Сам Мамардашвили первое время был скорее озадачен явным для него несоответствием аудитории предмету, откровенно признаваясь, что считает художников устроенными не для этой науки. И все же вел этот предмет, которым во все времена занимались избранники и который в нашей системе всеобуча стал обязательным даже для тех, кто и свой-то родной язык учил, преодолевая отвращение и лень.
При этом он занимался философией, как занимался ею, наверное, Сократ. И поэтому, конечно, его слушателями, собеседниками должны были быть только философы. А он читал нам, в Институте кинематографии. И, как мне кажется, ничего не упрощал. Как ему казалось, ничего не переводил на наш язык.
Ему задавали глупые вопросы: «Дозволяет ли философия самоубийство?» или «Боитесь ли Вы смерти?» Мамардашвили улыбался, разводил руками… и продолжал на своем языке: «Философия есть упражнение в смерти…» За знакомой фразой следовало рассуждение, от которого захватывало дух, нездешним ветром обжигало мозг. И спасти от этой вовсе небезопасной игры, куда вовлекал нас этот глубокий, ясный, могущественный ум, могла разве что безмятежная глупость.
И тогда наше, «неприспособленное для философии», как он говорил, мышление переводило в образы полученный только что опыт, открывался душе просвет под знаком впервые осмысленного.
Насколько мне известно, никто из вгиковцев, слушателей лекций Мамардашвили, философом не стал. Так же, впрочем, как не претерпела никаких изменений детская любовь Мераба к кино. Кто знает, может быть, он любил в кино то же, что и в романе Пруста? Но как он любил старый американский вестерн и французский детектив, «Детей райка» и «Сансет бульвар», Хичкока и Висконти, так и остался верен этому кинематографу, скажем, кинематографу как таковому.
Хотя и соглашался легко посмотреть очередной опус очередного местного гения и великодушно помолчать потом на обсуждении. Его молчание было красноречиво, хотя молчал он на языке еще более другом, нежели говорил.
И был при всем том веселым спутником, гурманом, любил тихую беседу с друзьями и шумные студенческие сборища… Одно с другим уживалось в нем органично, как две разные сущности в кентавре.
Мераб легко выучивал языки. Французский – язык философии, английский, итальянский – для общения, испанский, чтобы читать Хименеса. «Это легко, – объяснял он, – но надо начинать со сложных текстов, с ритма и звучания, а не отдельных слов с переводом».
Я думаю, так он вводил нас в философию. И хотя, повторяю, никто из нас философом не стал, Мамардашвили все-таки научил нас – нет, не философии, но. может быть, мужеству смотреть на вещи прямо. И исторг, пусть не всех или ненадолго, из тьмы самодовольного невежества.

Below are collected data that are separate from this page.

Lemma stage3_one_next_cell_field_witness :
  stage3_position_aware_template_filling
    (Some [[[["label"]; [""]]; [["other"]; ["kept"]]]])
    [("row_1_col_1_label", "v")] [("row_1_col_1_label", "the label")]
  = {| returned := true;
       saved := Some [[[["label"]; ["v"]]; [["other"]; ["kept"]]]];
       in_memory := [[[["label"]; ["v"]]; [["other"]; ["kept"]]]];
       filled := ["row_1_col_1_label -> v"];
       skipped := [];
       unfilled := [] |}.
Proof.
  apply (@stage3_one_next_cell_field
           [[["label"]; [""]]; [["other"]; ["kept"]]] []
           [("row_1_col_1_label", "the label")] "row_1_col_1_label" "v"
           {| row := 0; col := 0; context := None; field_name := "label";
              fill_type := next_cell |}
           0 0 ["label"]); try reflexivity.
  simpl. lia.
Defined.

(** ** The fallback mapper *)

Section FallbackFacts.

Lemma satisfies_direct (template_key : string) (item : string * string) :
  satisfies template_key item
  = PyStr.truthy (snd item) && direct_rule (fst item) template_key.
Proof.
  unfold satisfies. destruct (PyStr.truthy (snd item)); [|reflexivity].
  cbn [andb].
  destruct (direct_rule (fst item) template_key) eqn:Ed; [reflexivity|].
  rewrite <- direct_rule_eq in Ed. apply orb_false_iff in Ed as [_ Ea].
  destruct (semantic_rule (fst item) template_key) eqn:Es; [|reflexivity].
  apply semantic_rule_any_rule in Es. congruence.
Qed.

Lemma fallback_get (template_structure input_data : dict string)
    (template_key : string) :
  dict_get (_fallback_field_mapping template_structure input_data)
           template_key
  = if existsb (String.eqb template_key) (dict_keys template_structure)
    then first_satisfying input_data template_key
    else None.
Proof.
  unfold _fallback_field_mapping. rewrite fallback_fold_spec.
  destruct (first_satisfying input_data template_key);
    now destruct (existsb _ _).
Qed.

Lemma dict_keys_set {V} (m : dict V) (k : string) (v : V) :
  dict_keys (dict_set m k v)
  = if existsb (String.eqb k) (dict_keys m) then dict_keys m
    else (dict_keys m ++ [k])%list.
Proof.
  unfold dict_keys. induction m as [|[k' v'] m IH]; cbn; [reflexivity|].
  rewrite (String.eqb_sym k k').
  destruct (String.eqb k' k) eqn:E; cbn; [reflexivity|].
  rewrite IH. now destruct (existsb _ _).
Qed.

Lemma dict_set_values {V} (Q : V -> Prop) (m : dict V) (k : string) (v : V) :
  Q v -> Forall (fun kv => Q (snd kv)) m ->
  Forall (fun kv => Q (snd kv)) (dict_set m k v).
Proof.
  intros Hv Hm. induction Hm as [|[k' v'] m Hx Hm IH]; cbn.
  - now repeat constructor.
  - destruct (String.eqb k' k); constructor; auto.
Qed.

Variable input_data : dict string.

(** The mapping while the template keys are gone through: its keys are
    distinct keys gone through, its values are non-empty. *)
Lemma fallback_fold_invariant (keys : list string) (m m' : dict string) :
  NoDup (dict_keys m) ->
  Forall (fun kv => PyStr.truthy (snd kv) = true) m ->
  fold_left (fun mapped_data key => input_loop input_data key mapped_data)
            keys m = m' ->
  NoDup (dict_keys m')
  /\ incl (dict_keys m') (dict_keys m ++ keys)
  /\ Forall (fun kv => PyStr.truthy (snd kv) = true) m'.
Proof.
  revert m; induction keys as [|key keys IH]; intros m Hnd Hv;
    cbn [fold_left]; intros E.
  - subst m'. repeat split; auto. rewrite app_nil_r. apply incl_refl.
  - rewrite input_loop_spec in E.
    destruct (first_satisfying input_data key) as [value|] eqn:Ef.
    + assert (PyStr.truthy value = true) as Hval.
      { unfold first_satisfying in Ef.
        destruct (find (satisfies key) input_data) as [x|] eqn:Ex;
          [|discriminate].
        injection Ef as <-. apply find_some in Ex as [_ Ex].
        unfold satisfies in Ex. now apply andb_true_iff in Ex as [Ex _]. }
      destruct (IH (dict_set m key value)) as (H1 & H2 & H3); [| |exact E|].
      * rewrite dict_keys_set.
        destruct (existsb (String.eqb key) (dict_keys m)) eqn:Ein; [exact Hnd|].
        apply NoDup_app; [exact Hnd | repeat constructor; intros [] |].
        intros x Hx [<-|[]].
        apply existsb_eqb_In in Hx. congruence.
      * now apply (@dict_set_values _ (fun v => PyStr.truthy v = true)).
      * repeat split; auto.
        intros x Hx. apply H2 in Hx. rewrite dict_keys_set in Hx.
        destruct (existsb (String.eqb key) (dict_keys m)).
        -- apply in_app_iff in Hx as [Hx|Hx]; apply in_app_iff;
             [now left | right; now right].
        -- rewrite <- app_assoc in Hx. exact Hx.
    + destruct (IH m Hnd Hv E) as (H1 & H2 & H3). repeat split; auto.
      intros x Hx. apply H2 in Hx.
      apply in_app_iff in Hx as [Hx|Hx]; apply in_app_iff;
        [now left | right; now right].
Qed.

End FallbackFacts.

(** Where a mapped value comes from.  A template key the fallback mapper
    maps is a key of the template structure, and its value is the non-empty
    value of an input field whose key is a substring of the template key,
    or any input field at all when the template key holds a synonym. *)
Theorem fallback_entry_origin (template_structure input_data : dict string)
    (template_key value : string) :
  dict_get (_fallback_field_mapping template_structure input_data)
           template_key = Some value ->
  In template_key (dict_keys template_structure)
  /\ PyStr.truthy value = true
  /\ exists input_key,
      In (input_key, value) input_data
      /\ (PyStr.contains input_key template_key = true
          \/ any_rule_in template_key = true).
Proof.
  rewrite fallback_get.
  destruct (existsb _ _) eqn:Ek; [|discriminate].
  apply existsb_eqb_In in Ek. unfold first_satisfying.
  destruct (find (satisfies template_key) input_data) as [[ik v]|] eqn:Ef;
    [|discriminate].
  intros [= <-]. apply find_some in Ef as [Hin Hs].
  rewrite satisfies_direct in Hs. cbn [fst snd] in Hs.
  apply andb_true_iff in Hs as [Hv Hd]. rewrite <- direct_rule_eq in Hd.
  apply orb_true_iff in Hd. split; [exact Ek|]. split; [exact Hv|].
  now exists ik.
Qed.

Lemma fallback_entry_origin_witness :
  In "row_1_col_1_id" (dict_keys [("row_1_col_1_id", "x")])
  /\ PyStr.truthy "1" = true
  /\ exists input_key,
      In (input_key, "1") [("e", ""); ("q", "1"); ("id", "2")]
      /\ (PyStr.contains input_key "row_1_col_1_id" = true
          \/ any_rule_in "row_1_col_1_id" = true).
Proof.
  exact (@fallback_entry_origin [("row_1_col_1_id", "x")]
           [("e", ""); ("q", "1"); ("id", "2")] "row_1_col_1_id" "1" eq_refl).
Defined.

(** Without a non-empty input value the fallback mapper returns the empty
    mapping. *)
Theorem fallback_without_values (template_structure input_data : dict string) :
  (forall key value, In (key, value) input_data ->
                     PyStr.truthy value = false) ->
  _fallback_field_mapping template_structure input_data = [].
Proof.
  intros H. unfold _fallback_field_mapping.
  generalize (@nil (string * string)) as m.
  induction (dict_keys template_structure) as [|key keys IH]; intros m;
    cbn [fold_left].
  - reflexivity.
  - rewrite input_loop_spec. unfold first_satisfying.
    rewrite find_nothing; [apply IH|].
    intros [k v] Hin. unfold satisfies. cbn [snd].
    now rewrite (H k v Hin).
Qed.

Lemma fallback_without_values_witness :
  _fallback_field_mapping [("row_1_col_1_id", "x")] [("id", "")] = [].
Proof.
  apply fallback_without_values.
  intros key value [[= <- <-] | []]. reflexivity.
Defined.

(** A template key that holds a synonym of any group is mapped to the first
    non-empty input value, whatever the input keys are: every such template
    key receives the same value. *)
Theorem fallback_synonym_key (template_structure input_data : dict string)
    (template_key : string) :
  any_rule_in template_key = true ->
  In template_key (dict_keys template_structure) ->
  dict_get (_fallback_field_mapping template_structure input_data)
           template_key
  = option_map snd (find (fun item => PyStr.truthy (snd item)) input_data).
Proof.
  intros Ha Hk. apply existsb_eqb_In in Hk.
  rewrite fallback_get, Hk. unfold first_satisfying. f_equal.
  induction input_data as [|item items IH]; cbn [find]; [reflexivity|].
  rewrite satisfies_direct, <- direct_rule_eq, Ha, orb_true_r, andb_true_r.
  now rewrite IH.
Qed.

Lemma fallback_synonym_key_witness :
  dict_get (_fallback_field_mapping
              [("row_1_col_1_id", "x"); ("row_2_col_1_name", "y")]
              [("address", "Main St"); ("id", "7")])
           "row_2_col_1_name"
  = Some "Main St".
Proof.
  apply (@fallback_synonym_key
           [("row_1_col_1_id", "x"); ("row_2_col_1_name", "y")]
           [("address", "Main St"); ("id", "7")] "row_2_col_1_name");
    [reflexivity | simpl; auto].
Defined.

(** The loop over the semantic groups never records a mapping: it is run
    only after the direct test failed, and then no group has a synonym in
    the template key. *)
Theorem semantic_loop_records_nothing (template_key input_key input_value
    : string) (mapped_data : dict string) :
  PyStr.contains input_key template_key || any_rule_in template_key = false ->
  semantic_loop mapping_rules template_key input_key input_value mapped_data
  = mapped_data.
Proof.
  intros H. apply orb_false_iff in H as [_ Ha].
  rewrite semantic_loop_spec.
  fold (semantic_rule input_key template_key).
  destruct (semantic_rule input_key template_key) eqn:Es; [|reflexivity].
  apply semantic_rule_any_rule in Es. congruence.
Qed.

Lemma semantic_loop_records_nothing_witness :
  semantic_loop mapping_rules "row_1_col_1_label" "number" "7" [] = [].
Proof.
  apply (@semantic_loop_records_nothing "row_1_col_1_label" "number" "7" []).
  reflexivity.
Defined.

Но главным, на мой взгляд, было то, что независимо от того, прослушал ты одну или все лекции, уже невозможно было избежать чудесного воздействия личности Мераба Мамардашвили: обнаружить у себя, почти физически ощутить собственные мыслительные возможности.
У одних он вызывал желание присвоить его, у других – страх быть присвоенным. И то, и другое было напрасно – Мераб Мамардашвили был свободен. «Свобода не является предметом, на который можно ответить. Потому что она, как душа. Если человек говорит, что нет души, то единственное, что можно ему ответить: да, если ты так настаиваешь, у тебя нет души. В данном случае знание и есть сам человек, то есть человек есть то, что он знает.» Мераб Мамардашвили знал, что душа есть. И знал свободу.
Вряд ли кто-нибудь из нас знал его. И этот маленький мемуар не претендует быть исследованием личности Мамардашвили. Он только дань восхищения, попытка разглядеть подарки, так щедро раздаваемые странствующим философом, забредшим в нашу жизнь.